QUINCY — Jim McCarthy of Houghs Neck was 7 years old when the storm hit.
“I just remember the wind pounding at the house before the storm was over,” he said.
At one point, his mother took him to the Adams Shore supermarket on Sea Street for groceries.
“We walked all the way up there with $5, and when we got there we found the prices were really jacked up,” he said. Shelves were barely stocked, and bread and milk were unusually expensive.
McCarthy, now a Quincy firefighter, said he doesn’t remember going hungry during the storm, but meals lacked variety.
“Milk and Cheerios was definitely the go-to,” he said. “And oatmeal.”
He said streets in Houghs Neck were flooded with sea water as deep as 3 to 4 feet in some areas. His father and a neighbor rowed a canoe down a flooded street to rescue a mother and son who were trapped in their house by the rising water, McCarthy said.
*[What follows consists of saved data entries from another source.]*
(** A successful match hands its continuation one capture per group, each
    at least as long as the group's shortest match, and consumes at least
    the pattern's shortest match. *)
Lemma rmatch_inv {A} U r : forall s caps (k : str -> list str -> option A) x,
  rmatch U r s caps k = Some x ->
  exists s' new,
    k s' (caps ++ new) = Some x /\
    Forall2 (fun c m => (m <= length c)%nat) new (groups_min r) /\
    (length s' + min_len r <= length s)%nat.
Proof.
  induction r as [|a|a lo hi|r1 IH1|r1 IH1 r2 IH2]; intros s caps k x; simpl.
  - intros H. exists s, []. rewrite app_nil_r. repeat split; [exact H|constructor|lia].
  - destruct s as [|c s]; [discriminate|].
    destruct (atom_match U a c); [|discriminate].
    intros H. exists s, []. rewrite app_nil_r. repeat split; [exact H|constructor|simpl; lia].
  - intros H. apply rep_match_inv in H as (s' & Hk & Hl).
    exists s', []. rewrite app_nil_r. repeat split; [exact Hk|constructor|exact Hl].
  - intros H. apply IH1 in H as (s' & new & Hk & Hf & Hl).
    exists s', (new ++ [take (length s - length s') s]).
    rewrite app_assoc. repeat split; [exact Hk| |exact Hl].
    apply Forall2_app; [exact Hf|].
    constructor; [|constructor]. rewrite length_take. lia.
  - intros H. apply IH1 in H as (s1 & new1 & Hk1 & Hf1 & Hl1).
    apply IH2 in Hk1 as (s2 & new2 & Hk2 & Hf2 & Hl2).
    exists s2, (new1 ++ new2). rewrite app_assoc.
    repeat split; [exact Hk2| |lia].
    apply Forall2_app; assumption.
Qed.

Lemma re_search_groups U r s groups :
  re_search U r s = Some groups ->
  Forall2 (fun c m => (m <= length c)%nat) groups (groups_min r).
Proof.
  induction s as [|c s IH]; simpl.
  - destruct (rmatch U r [] [] _) eqn:E; [|discriminate].
    intros [= ->]. apply rmatch_inv in E as (s' & new & Hk & Hf & _).
    simpl in Hk. injection Hk as <-. exact Hf.
  - destruct (rmatch U r (c :: s) [] _) eqn:E; [|exact IH].
    intros [= ->]. apply rmatch_inv in E as (s' & new & Hk & Hf & _).
    simpl in Hk. injection Hk as <-. exact Hf.
Qed.

(** ** The field matcher *)

Section FieldMatcher.
Variable U : Unicode.
Variable text : str.

Local Abbreviation nomatch := (no_match U text).

(** Patterns that do not match are passed over. *)
Lemma match_date_skip pre rest :
  Forall nomatch pre ->
  match_date U (pre ++ rest) text = match_date U rest text.
Proof.
  induction 1 as [|q pre Hq _ IH]; simpl; [reflexivity|].
  unfold no_match in Hq. rewrite Hq. exact IH.
Qed.

Lemma match_group1_skip pre rest :
  Forall nomatch pre ->
  match_group1 U (pre ++ rest) text = match_group1 U rest text.
Proof.
  induction 1 as [|q pre Hq _ IH]; simpl; [reflexivity|].
  unfold no_match in Hq. rewrite Hq. exact IH.
Qed.

(** The first pattern that matches decides, whatever follows it. *)
Lemma match_date_first pre p post groups :
  Forall nomatch pre -> re_search U p text = Some groups ->
  match_date U (pre ++ p :: post) text = date_value groups.
Proof.
  intros Hpre Hp. rewrite match_date_skip by exact Hpre. simpl. now rewrite Hp.
Qed.

Lemma match_group1_first pre p post groups :
  Forall nomatch pre -> re_search U p text = Some groups ->
  match_group1 U (pre ++ p :: post) text = group1 groups.
Proof.
  intros Hpre Hp. rewrite match_group1_skip by exact Hpre. simpl. now rewrite Hp.
Qed.

(** Every list of patterns splits into the patterns that fail and the
    first one that matches, unless none matches. *)
Lemma first_match_split (pats : list regex) :
  Forall nomatch pats \/
  exists pre p post groups,
    pats = pre ++ p :: post /\ Forall nomatch pre /\
    re_search U p text = Some groups.
Proof.
  induction pats as [|q pats IH]; [left; constructor|].
  destruct (re_search U q text) as [groups|] eqn:E.
  - right. exists [], q, pats, groups. repeat split; [constructor|exact E].
  - destruct IH as [IH|(pre & p & post & groups & -> & Hpre & Hp)].
    + left. constructor; assumption.
    + right. exists (q :: pre), p, post, groups.
      repeat split; [constructor; assumption|exact Hp].
Qed.

Lemma match_date_none pats : Forall nomatch pats -> match_date U pats text = None.
Proof.
  intros H. rewrite <- (app_nil_r pats). rewrite match_date_skip by exact H. reflexivity.
Qed.

Lemma match_group1_none pats :
  Forall nomatch pats -> match_group1 U pats text = Ret None.
Proof.
  intros H. rewrite <- (app_nil_r pats). rewrite match_group1_skip by exact H. reflexivity.
Qed.

Lemma one_group_match p groups :
  one_group p -> re_search U p text = Some groups ->
  exists g, groups = [g] /\ g <> [].
Proof.
  intros [m Hm] H. apply re_search_groups in H. rewrite Hm in H.
  inversion H as [|g ? gs ? Hg Hrest]; subst. inversion Hrest; subst.
  exists g. split; [reflexivity|]. intros ->. simpl in Hg. lia.
Qed.

Lemma date_groups_match p groups :
  date_groups p -> re_search U p text = Some groups ->
  exists v, date_value groups = Some v /\ v <> [].
Proof.
  intros [H1|(m & n & Hmn)] H.
  - destruct (one_group_match _ _ H1 H) as (g & -> & Hg). exists g. split; [reflexivity|exact Hg].
  - apply re_search_groups in H. rewrite Hmn in H.
    inversion H as [|g1 ? gs ? _ Hrest]; subst.
    inversion Hrest as [|g2 ? gs' ? _ Hrest']; subst. inversion Hrest'; subst.
    exists (g1 ++ zhi ++ g2). split; [reflexivity|].
    intros E. apply app_eq_nil in E as [_ E]. discriminate.
Qed.

Lemma families_one_group f :
  f <> DateInfo -> Forall one_group (family_patterns f).
Proof.
  destruct f; [congruence| | |]; intros _;
    repeat (apply List.Forall_cons; [exists 0%nat; reflexivity|]);
    apply List.Forall_nil.
Qed.

Lemma date_patterns_groups : Forall date_groups date_patterns.
Proof.
  repeat (apply List.Forall_cons;
          [first [ left; exists 0%nat; reflexivity
                 | right; eexists _, _; reflexivity ]|]);
    apply List.Forall_nil.
Qed.

(** The loops over the source's own families never raise. *)
Lemma match_group1_family f :
  f <> DateInfo ->
  match_group1 U (family_patterns f) text = Ret (family_match U f text).
Proof.
  intros Hf. pose proof (families_one_group f Hf) as Hall.
  assert (Hret : exists x, match_group1 U (family_patterns f) text = Ret x).
  { destruct (first_match_split (family_patterns f)) as
      [Hn|(pre & p & post & groups & E & Hpre & Hp)].
    - eexists. apply match_group1_none. exact Hn.
    - rewrite E in Hall |- *. rewrite (match_group1_first _ _ _ _ Hpre Hp).
      apply Forall_app in Hall as [_ Hall]. apply Forall_cons in Hall as [Hone _].
      destruct (one_group_match _ _ Hone Hp) as (g & -> & _).
      eexists. reflexivity. }
  destruct Hret as [x Hx]. rewrite Hx. unfold family_match.
  destruct f; [congruence|rewrite Hx; reflexivity..].
Qed.

(** What a category's loop computes: nothing when no pattern matches,
    otherwise the value captured by the first pattern that matches, which
    is never empty. *)
Lemma family_match_spec f :
  (family_match U f text = None /\ Forall nomatch (family_patterns f)) \/
  exists pre p post groups v,
    family_patterns f = pre ++ p :: post /\ Forall nomatch pre /\
    re_search U p text = Some groups /\
    family_value f groups = Some v /\ v <> [] /\
    family_match U f text = Some v.
Proof.
  destruct (first_match_split (family_patterns f)) as
    [Hn|(pre & p & post & groups & E & Hpre & Hp)].
  - left. split; [|exact Hn].
    destruct f; cbn [family_match family_patterns] in *;
      [ apply match_date_none; exact Hn
      | rewrite (match_group1_none _ Hn); reflexivity .. ].
  - right. exists pre, p, post, groups.
    destruct (decide (f = DateInfo)) as [->|Hf].
    + pose proof date_patterns_groups as Hall.
      cbn [family_patterns] in E. rewrite E in Hall.
      apply Forall_app in Hall as [_ Hall]. apply Forall_cons in Hall as [Hd _].
      destruct (date_groups_match _ _ Hd Hp) as (v & Hv & Hne).
      exists v. repeat split; try assumption.
      cbn [family_match]. rewrite E.
      rewrite (match_date_first _ _ _ _ Hpre Hp). exact Hv.
    + pose proof (families_one_group f Hf) as Hall. rewrite E in Hall.
      apply Forall_app in Hall as [_ Hall]. apply Forall_cons in Hall as [Hone _].
      destruct (one_group_match _ _ Hone Hp) as (g & -> & Hg).
      exists g. repeat split; try assumption.
      * destruct f; [congruence|reflexivity..].
      * pose proof (match_group1_family f Hf) as Hm. rewrite E in Hm.
        rewrite (match_group1_first _ _ _ _ Hpre Hp) in Hm. simpl in Hm.
        congruence.
Qed.

(** The dictionary of [extract_fields]: it is always built, and each
    category's key holds the loop's value or the category's sentinel. *)
Lemma extract_fields_run :
  extract_fields U text =
    Ret (Some (content_dict text
                 (or_sentinel (family_match U DateInfo text) no_date_info)
                 (or_sentinel (family_match U Requirements text) no_requirements)
                 (or_sentinel (family_match U Organizer text) no_organizer)
                 (or_sentinel (family_match U Undertaker text) no_undertaker))).
Proof.
  unfold extract_fields.
  pose proof (match_group1_family Requirements ltac:(discriminate)) as H1.
  pose proof (match_group1_family Organizer ltac:(discriminate)) as H2.
  pose proof (match_group1_family Undertaker ltac:(discriminate)) as H3.
  cbn [family_patterns] in H1, H2, H3. rewrite H1, H2, H3.
  reflexivity.
Qed.

Lemma content_dict_lookup c a b d e f :
  content_dict c a b d e !! family_key f =
    Some (VStr match f with
               | DateInfo => a
               | Requirements => b
               | Organizer => d
               | Undertaker => e
               end).
Proof. destruct f; reflexivity. Qed.

Lemma content_dict_content c a b d e :
  content_dict c a b d e !! "content" = Some (VStr c).
Proof. reflexivity. Qed.

End FieldMatcher.

(** ** Running the spider *)

Lemma add_log_nil st : add_log st [] = st.
Proof. destruct st. unfold add_log. simpl. now rewrite app_nil_r. Qed.

Lemma add_log_app st a b : add_log (add_log st a) b = add_log st (a ++ b).
Proof. unfold add_log. simpl. now rewrite app_assoc. Qed.

Lemma http_get_run env url st :
  http_get env url st = (requests_get env url, add_log st [EvGet url]).
Proof. reflexivity. Qed.

(** [get_text_from_image] always returns: its value is [image_text], and
    it performs exactly one request. *)
Lemma get_text_from_image_run env image_url st :
  get_text_from_image env image_url st =
    (Ret (image_text env image_url), add_log st [EvGet image_url]).
Proof.
  unfold get_text_from_image, try_except, get_text_from_image_body, bind, image_text.
  rewrite http_get_run.
  destruct (requests_get env image_url) as [response|e]; [|reflexivity].
  destruct (negb (status_code response =? 200)%Z); [reflexivity|].
  unfold lift. destruct (image_ocr response) as [result|e]; [|reflexivity].
  destruct (ocr_text_list result); reflexivity.
Qed.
“I remember my father was telling us there were sparks coming out of the wires,” he said.
When the snow finally stopped, “it was a whole neighborhood event trying to shovel out,” McCarthy said.
When he was outside, near his street, a neighbor used a shovel to flip him into a snowbank.
“I thought it was a game,” McCarthy said.
He didn’t realize that his neighbor had saved him from getting hit by a snowplow.